Larrabee at Siggraph

Well fixed-function is what I meant by "with extensions", I wasn't really meaning SSEx in that sense.

They're not the same though. Accepted usage of these terms is as I was using them.

OK, but traditional GPUs are progressively moving away from fixed-function for most or all of the higher-order functionality it seems to me. Does DX11 bring stuff to the table which requires/benefits from additional fixed-function hardware not already available? The statements I've read from MS suggest not.

That's what confused me about MD1988's question, it seemed somewhat anachronistic in terms of what's fixed-function, programmable and what's hardware, software.

Here's the thing WRT the transition to ALU-only accelerated operations on GPUs (aka getting rid of the traditional FF hardware such as ROPs and TMUs) - native support for these operations will be rolled into future ALUs.
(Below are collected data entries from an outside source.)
(** * Reading-list service: users, items, tags and their association

    A shallow embedding of the service layer ([service.py]), the
    persistence schema ([models.py]) and the FastAPI routers
    ([routers/*.py]).  The SQLite database behind [sync_session] is an
    explicit value [DB] threaded through every operation; an operation
    that raises returns the exception together with the database as the
    failed transaction left it. *)

From Stdlib Require Import ZArith List String Ascii Bool Lia.
From Stdlib Require Import Permutation Sorted.
Import ListNotations.

Open Scope string_scope.
Open Scope list_scope.
Open Scope Z_scope.

(** ** enums.py *)

Module ItemKind.
Inductive t := book | article.
Definition value (k : t) : string :=
  match k with book => "book" | article => "article" end.
End ItemKind.

Module ItemStatus.
Inductive t := planned | reading | done.
Definition value (s : t) : string :=
  match s with planned => "planned" | reading => "reading" | done => "done" end.
End ItemStatus.

Module ItemPriority.
Inductive t := low | normal | high.
Definition value (p : t) : string :=
  match p with low => "low" | normal => "normal" | high => "high" end.
End ItemPriority.

Module SortField.
Inductive t := created_at | updated_at.
Definition value (f : t) : string :=
  match f with created_at => "created_at" | updated_at => "updated_at" end.
End SortField.

Module SortOrder.
Inductive t := asc | desc.
Definition value (o : t) : string :=
  match o with asc => "asc" | desc => "desc" end.
End SortOrder.

(** ** models.py

    One record per mapped class, one field per [Column].  A [DateTime]
    is an integer instant; a nullable column is an [option]. *)

Module User.
Record t := mk {
  id : Z;
  email : string;
  display_name : string;
  created_at : option Z
}.
End User.

Module Item.
Record t := mk {
  id : Z;
  user_id : Z;
  title : string;
  kind : string;
  status : string;
  priority : string;
  notes : option string;
  created_at : option Z;
  updated_at : option Z
}.
End Item.

Module Tag.
Record t := mk {
  id : Z;
  user_id : Z;
  name : string
}.
End Tag.

(** An [Item] instance with its [tags] relationship loaded. *)
Record ItemWithTags := { item : Item.t; item_tags : list Tag.t }.

(** The database file: the four tables in rowid order, the
    [sqlite_sequence] counters kept for the three
    [sqlite_autoincrement] tables, and the connection's [foreign_keys]
    pragma.  [create_engine] is called without any connect hook, so the
    pragma has whatever value the SQLite build defaults to (off, unless
    compiled otherwise); the development keeps it as a field and the
    results below hold for both values. *)
Record DB := mkDB {
  users : list User.t;
  items : list Item.t;
  tags : list Tag.t;
  item_tag : list (Z * Z);   (* (item_id, tag_id) *)
  seq_users : Z;
  seq_items : Z;
  seq_tags : Z;
  foreign_keys : bool
}.

(** [Base.metadata.create_all(engine)] on a new file. *)
Definition create_all (fk : bool) : DB := mkDB [] [] [] [] 0 0 0 fk.

(** The generic operations of the service layer are typed by
    [T = TypeVar("T", bound=Base)]: what they use of a mapped class is
    its table and its [id] column. *)
Inductive table := users_table | items_table | tags_table.

Class Mapped (T : Type) := {
  tablename : table;
  rows : DB -> list T;
  pk : T -> Z
}.

#[export] Instance User_Mapped : Mapped User.t :=
  {| tablename := users_table; rows := users; pk := User.id |}.
#[export] Instance Item_Mapped : Mapped Item.t :=
  {| tablename := items_table; rows := items; pk := Item.id |}.
#[export] Instance Tag_Mapped : Mapped Tag.t :=
  {| tablename := tags_table; rows := tags; pk := Tag.id |}.
(** * Perfection detection and selection engine (horary_engine/perfection_core.py)

    A shallow embedding of the timing kernel, the event detector, the
    de-duplication / de-confliction / sorting pipeline and the chooser, and
    the properties of them that the specification states.

    Conventions of the embedding.
    - Python floats are exact rationals ([Q]); [float('inf')] is the extra
      point [PInf] of [Qinf].  Rounding error, NaN and signed zero of IEEE
      arithmetic are outside the model (the one place where a negative zero
      becomes visible, the rendered [event_key], is modelled explicitly).
    - A dictionary is a [gmap]; an attribute read with [getattr(o, a, d)] or
      tested with [hasattr] is an [option] field, [None] standing for
      "attribute absent".  Where the code tells an absent attribute from one
      that holds [None] ([solar_condition]), the field has both states.
    - [chart.planets[p]] raises [KeyError] on a missing body; functions that
      can raise live in the [result] monad.
    - [print] calls are dropped, except the one whose format specification
      can raise (in [find_perfections]). *)

From Stdlib Require Import ZArith QArith Qround Qabs Lqa Lia Sorted.
From stdpp Require Import base decidable countable finite gmap list strings pretty.

Local Open Scope Z_scope.

(** ** Python numerics on rationals *)

Module PyNum.

Definition Qltb (x y : Q) : bool := negb (Qle_bool y x).
Definition Qleb (x y : Q) : bool := Qle_bool x y.
Definition Qgtb (x y : Q) : bool := Qltb y x.
Definition Qgeb (x y : Q) : bool := Qle_bool y x.

(** [x // y] on floats: the floor of the quotient. *)
Definition floordiv (x y : Q) : Q := inject_Z (Qfloor (x / y)).

(** [x % m] on floats, for a positive modulus: the result lies in [0, m). *)
Definition pymod (x m : Q) : Q := (x - inject_Z (Qfloor (x / m)) * m)%Q.

(** [int(x)]: truncation toward zero. *)
Definition py_int (x : Q) : Z := Z.quot (Qnum x) (Zpos (Qden x)).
It's not as though they will be translated into more generalized existing operations.
 
Damnit Jon Stokes, why did you start this rumor?

Larrabee's individual cores have no relation to P54c, or any other (relatively) early pipelined x86 core.
Based on some talks I'd been to, I'm not so sure it is entirely Jon Stokes as people within Intel have used similar words. However, if you actually listen to the way they use it, they don't mean it literally at all, but as an analogy. It refers to the fact that they drop the self-scheduling engine that goes all the way back to the P6 architecture, so the idea of mentioning the old P54 series cores was simply to say to software developers "you can think of it that way." Part of it was also the way certain presentations went into the history and thought process overview saying things like "if we took something like an old-fashioned 486 core and built it on today's process tech, we could get xxxxx cores and with blah blah blah... etc."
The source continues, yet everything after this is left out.